Well, those are my personal reasons for not having a bug out location. There are a number of people I know who feel that having a pre-set bug out location is a great idea. In the following circumstances, you may decide to have a BOL of your own:

  1. You have the money and time to support two locations (your home and BOL).
  2. You either are a back to the lander or you enjoy camping/hunting/other outdoor activities to the point where a bug out cabin a ways from your home would be well used and well cared for.
  3. You have a BOL in an area where you are tied into the community and you have a plan for using the BOL to shelter you, the spouse, the kids, and other people who are important to you (there's safety in numbers and you generally want your kids, at least, with you in such a situation).
  4. You have a reasonable chance of getting to your BOL (a few people I know have helicopters which they will use to access their BOLs).
  5. You have put a lot of time, effort, thought, and action into creating your own infrastructure for your BOL (water, septic, security, food sources, etc).

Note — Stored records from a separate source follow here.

Lemma append_assoc :
  forall a b c : string, ((a ++ b) ++ c)%string = (a ++ (b ++ c))%string.
Proof.
  intros a b c. induction a as [| x a' IH];
    [reflexivity | simpl; rewrite IH; reflexivity].
Qed.

(** Joining "./" to a root gives the root joined with nothing, up to one
    trailing separator. *)
Lemma join_dot_slash :
  forall root : string,
    Path.join [root; "./"] = Path.join [root; ""]
    \/ Path.join [root; "./"] = (Path.join [root; ""] ++ "/")%string.
Proof.
  intros root. destruct root as [| c s].
  - right. reflexivity.
  - unfold Path.join. cbn [filter String.eqb negb String.concat].
    change (String c s ++ "/" ++ "./")%string
      with (String c (s ++ String Path.sep "./")%string).
    unfold Path.normalize. cbn [String.eqb Path.isAbsolute].
    change (String c (s ++ String Path.sep "./")%string)
      with (String c s ++ String Path.sep "./")%string.
    rewrite split_app_sep.
    change (Path.split "./") with ["."; ""].
    rewrite normalizeArray_dot_tail.
    replace (String c s ++ String Path.sep "./")%string
      with (String c s ++ "/./")%string by reflexivity.
    rewrite (endsWithSep_app (String c s) "/./") by discriminate.
    change (Path.endsWithSep "/./") with true.
    set (body := String.concat "/"
                   (Path.normalizeArray (Path.split (String c s))
                      (negb (Ascii.eqb c Path.sep)) [])).
    destruct (String.eqb body "").
    + destruct (Ascii.eqb c Path.sep); [left; reflexivity |].
      destruct (Path.endsWithSep (String c s));
        [left; reflexivity | right; reflexivity].
    + destruct (Path.endsWithSep (String c s)); [left; reflexivity |].
      right. rewrite append_empty_r. rewrite append_assoc. reflexivity.
Qed.

(** C10 as stated does not hold for a target without [dir]: below the
    workspace root "/ws", [deployWorkspace] computes "/ws" and
    [getFullDirPathFromTarget] "/ws/". *)
Lemma workspace_root_differs_without_dir :
  workspaceTargetDir Sample.calm (Sample.local_target None None) = "/ws"
  /\ getFullDirPathFromTarget Sample.calm (Sample.local_target None None)
     = "/ws/"
  /\ workspaceTargetDir Sample.calm (Sample.local_target None None)
     <> getFullDirPathFromTarget Sample.calm (Sample.local_target None None).
Proof.
  split; [reflexivity | split; [reflexivity | discriminate]].
Qed.

(** C10, as the code has it.  For a target whose [dir] is given and not
    empty, the destination root computed by [deployWorkspace] is the one
    computed by [getFullDirPathFromTarget].  For every target the two
    name the same directory: they are equal or differ by the one
    trailing separator that the "./" default brings. *)
Theorem workspace_root_agrees_with_file_root :
  forall (w : World) (t : DeployTargetLocal),
    (toStringSafe (dir t) <> "" ->
     workspaceTargetDir w t = getFullDirPathFromTarget w t)
    /\ (getFullDirPathFromTarget w t = workspaceTargetDir w t
        \/ getFullDirPathFromTarget w t
           = (workspaceTargetDir w t ++ "/")%string).
Proof.
  intros w t. unfold workspaceTargetDir, getFullDirPathFromTarget.
  destruct (String.eqb (toStringSafe (dir t)) "") eqn:Hd.
  - apply String.eqb_eq in Hd. rewrite Hd.
    split; [intros Habs; exfalso; apply Habs; reflexivity |].
    cbn [Path.isAbsolute negb]. apply join_dot_slash.
  - split; [reflexivity | left; reflexivity].
Qed.

Lemma workspace_root_agrees_with_file_root_witness :
  toStringSafe (dir (Sample.local_target (Some "out") None)) <> ""
  /\ workspaceTargetDir Sample.calm (Sample.local_target (Some "out") None)
     = getFullDirPathFromTarget Sample.calm
         (Sample.local_target (Some "out") None).
Proof.
  assert (Hdir : toStringSafe (dir (Sample.local_target (Some "out") None))
                 <> "") by discriminate.
  split; [exact Hdir |].
  exact (proj1 (workspace_root_agrees_with_file_root Sample.calm
                  (Sample.local_target (Some "out") None)) Hdir).
Defined.

(* ===================================================================== *)
(** ** Further properties of [deployFile] *)
(* ===================================================================== *)

(** Membership in a trace or a list of outcomes that is known to its last
    element, taken apart. *)
Ltac in_cases H :=
  simpl in H;
  repeat match type of H with
         | _ \/ _ => destruct H as [H | H]
         | False => contradiction
         end.

(** X1. The [try]/[catch] of [deployFile] keeps every exception of
    [onBeforeDeploy] and of the copy call inside: a turn of the run that
    throws, throws what the [onCompleted] handler threw when it was
    called for this file.  Without such a handler, or with one that
    returns, every turn returns. *)
Theorem deployFile_contains_exceptions :
  forall (w : World) (file : string) (t : DeployTargetLocal)
         (opts : option DeployFileOptions) (e : Exn),
    In (Threw e) (map outcome (deployFile w file t opts)) ->
    exists handler a,
      onCompleted (options_or_empty opts) = Some handler
      /\ handler a = Threw e
      /\ fc_file a = file /\ fc_target a = t.
Proof.
  intros w file t opts e Hin.
  unfold_plugin.
  destruct (onCompleted _) as [h |] eqn:Hh.
  - exists h. revert Hin.
    split_cases; intros Hin; in_cases Hin; try discriminate;
      injection Hin as <-;
      match goal with
      | H : h ?a = Threw _ |- _ => exists a; repeat split; exact H
      end.
  - exfalso. revert Hin.
    split_cases; intros Hin; in_cases Hin; discriminate.
Qed.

  1. The line about the less prepared neighbors dying off made me chuckle! (It's one of those days).

  2. The idea is to LIVE at your Bug Out Location and not be a visitor. Dump the place in town and get the hell out. Go LIVE on your land. Get to know the people in the area. You gotta use your head.


  3. A "BOL" is like an insurance policy.

    Every one hates to make the payments but, when the time comes to cash it out, "IT'S THERE" and you'll ripped all of the benefits.

    Couch Potato.

  4. Excellent thoughts...prepping comes in many size does not fit all.

  5. WOW!

    All of those reasons are very valid ones.

    I only got each and every one after I read them a few times.

    Its expensive and dangerous to have a BOL.

    Is there an alternative to a BOL?

    Would you post something about this subject?

  6. Well I sorta have a BOL. I live in a town of about 40,000. The parents live on forested acreage about 6 miles out of town on the top of a very steep hill. I have told them, If bad comes to worse, Im moving in. LOL BTW about half my preps are stored at their place. It wouldnt be any problem to move the rest there in short notice.

  7. Good article. While I like the idea of a BOL I too have tried versions of this and they end up costing to much in time and money to make them worth it under a most likely to happen crisis. I have gone the other route now and have invested time and energy into making our home our BIL. While a BOL under certain circumstances would be priceless I had to come up with our plan using our "threat probability matrix".